13/09/2013 07:38 BST | Updated 11/11/2013 05:12 GMT

The Tab Has Improved Student Journalism

The Tab, the student publication which has gone national having gained over 500,000 visitors a month last year, has improved student journalism.

It's not something you hear that often, particularly not from someone like me who spent most of their free time at university working for a traditional student paper.

Since its inception at Cambridge University in 2009 by Jack Rivlin, The Tab has successfully marketed itself as a student version of The Sun.

Describing itself as different from "boring student media", some of the latest articles on its popular Cambridge site include 'Cambridge wins mass debating competition' and 'Royal Baby publicity punt'.

You get the picture. This is proper tabloid journalism.

Headlines are short, punchy and often contain a pun, large pictures adorn every piece, and its writers appear to love being part of a "no-one likes us, we don't care" atmosphere.

They regularly beat more established student papers to great university news stories; secure interviews that national papers would be proud of, and create magazine content which fits in exactly with what their target audience wants.

Not wanting to write about issues that "student journalists can't do justice"; the tedious opinion pieces that plague most student publications are nowhere to be seen on any of the of The Tab's sites. A welcome relief if, like me, you don't care about what a 2nd year English Language student makes of the Arsene Wenger's transfer policy, or don't have any desire to read what a 3rd Drama student thinks of Alexander McQueen's new collection.

In my role as Media Intern at the University of Manchester's Students' Union, where I oversaw the running of three student media outlets in print, TV and radio; The Tab's ethos was always in the back of my mind.

Together with the Editor of The Mancunion, Richard Crook, we looked to change the attitude of those working on the paper from one where writers only thought about what they wanted to write, to one where they thought about what they wanted to read.

The aim of this was not only to make them better journalists, but also to give consumers a reason to pick up the paper.

It sounds basic, but life on campus can feel cut off from the rest of the world. When a major national or international story breaks, editors can easily fall into the trap of thinking that readers will find it weird if they don't include it. How many comment sections in student papers are filled with lengthy analysis pieces every time a new conflict begins between Israel and Palestine, for example?

As well as this, student papers have become complacent. Often the only publication serving the student market at their university and generally subsidised by their respective student unions, many settled into a pattern of allowing their contributors to write whatever they want without fear of being mocked by the competition.

This is where The Tab has really improved student journalism.

By focusing all its content on its target audience and refusing to print lengthy opinion pieces on national issues, The Tab has forced established publication to either alter their coverage or lose their audience.

Already, The Tab's readership dwarfs that of even the best student papers, boasting hundreds of thousands of unique users a week - most papers would be happy to get that in a year - while also gaining national recognition.

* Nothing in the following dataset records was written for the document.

Lemma clean_delete_expired : clean_write Db.delete_expired_sessions.
Proof.
  apply clean_write_statement. intros w. cbv zeta.
  intros H. unfold tables. cbn [users sessions set_sessions].
  now rewrite (no_hit_filter _ _ H).
Qed.

Local Ltac reads :=
  first [ apply preserves_ret | apply preserves_throw | apply preserves_throw_app
        | apply preserves_now
        | apply preserves_draw_random; intros; reflexivity
        | apply preserves_user_new; intros; reflexivity
        | apply preserves_session_new; intros; reflexivity
        | apply preserves_rethrow_user | apply preserves_rethrow_session
        | apply preserves_findByProviderId; intros; reflexivity
        | apply preserves_findById; intros; reflexivity
        | apply preserves_verifyUserExists; intros; reflexivity
        | apply preserves_createUser_lookup; intros; reflexivity
        | apply preserves_createUser_catch; intros; reflexivity ].

Lemma returns_unless_zero {A} t msg status (a : A) c w :
  c <> 0 ->
  exists b, fst ((if c =? 0 then throw_app t msg status else ret a) w) = Returned b.
Proof.
  intros H. apply Z.eqb_neq in H. rewrite H. now exists a.
Qed.

Lemma preserves_unless_zero {A} t msg status (a : A) c :
  preserves tables (if c =? 0 then @throw_app A t msg status else ret a).
Proof. destruct (c =? 0); reads. Qed.

Lemma fails_clean_createUser profile : fails_clean (UserService.createUser profile).
Proof.
  unfold UserService.createUser.
  apply fails_clean_try_catch; [|intros v; reads].
  apply fails_clean_after_read; [reads|].
  intros [user [existing|]]; simpl.
  - apply fails_clean_of_preserves. reads.
  - apply fails_clean_after_write.
    + apply clean_insert_user.
    + intros c. apply preserves_unless_zero.
    + intros c w. apply returns_unless_zero.
Qed.

Lemma fails_clean_updateUser userId patch : fails_clean (UserService.updateUser userId patch).
Proof.
  unfold UserService.updateUser.
  apply fails_clean_try_catch; [|intros v; reads].
  destruct (negb _); [apply fails_clean_of_preserves; reads|].
  apply fails_clean_after_read; [reads|].
  intros [existing|]; [|apply fails_clean_of_preserves; reads].
  apply fails_clean_after_read.
  { unfold User.update. apply preserves_bind; [reads | intros n; reads]. }
  intros updated. destruct (_ <? _)%nat; [apply fails_clean_of_preserves; reads|].
  apply fails_clean_after_write.
  - apply clean_update_user.
  - intros c. apply preserves_unless_zero.
  - intros c w. apply returns_unless_zero.
Qed.
(** * Credential service of ssi-service: issuance and StatusList2021 updates

    A shallow embedding of [pkg/service/credential/service.go], and of the
    handlers of [pkg/server/router/schema.go].  The service
    functions are translated statement by statement.  What they call outside
    that file is either a field of the [Environment] class (the key store, the
    schema service, the signer, the validators of the SDK) or a definition
    modelled from the specification of the service (the storage layer, the
    status-list generator). *)

From stdpp Require Import gmap strings list fin_maps.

Mindful of the emergence of The Tab Manchester, and keen to improve the quality of the publication, Richard and I looked to emulate the sites formula.

We told our writers to treat The Mancunion like a local paper, to explore the city and become well-acquainted with the student bubble.

We reveled in stories about popular Fallowfield institutions, club promoters and scandalous societies. Our sports coverage took on a far more comprehensive feel, culminating in BBC Sport style live-blog featuring reporters at matches across the city for the university's annual Christie Cup tournament at the end of the year.

When we covered national stories we always looked for the student or Manchester angle, meaning that rather than just writing about Syria, we found a PhD leading a campaign for Syrians in the UK and told his story. And rather than just mouthing off about horsemeat when that scandal broke, our food and drink writers tried out horsemeat recipes instead.

This change in the paper's ethos was marked by a huge rise in the number of people consuming our content. Hits to our website went close to 150,000 for the last academic year, while our number of Facebook 'likes' increased to over 1,500.

Of course there are times when The Tab falls short; using the tabloid style as an excuse to be crass and 'shocking'. Take as a for instance a bizarre decision to include swear words in headlines on the Cambridge site mid-way through the last academic year.

But on the whole I'm glad they exist. They have injected some much needed plurality into the student media landscape, and have forced budding journalists to create content for their audience, rather than for themselves.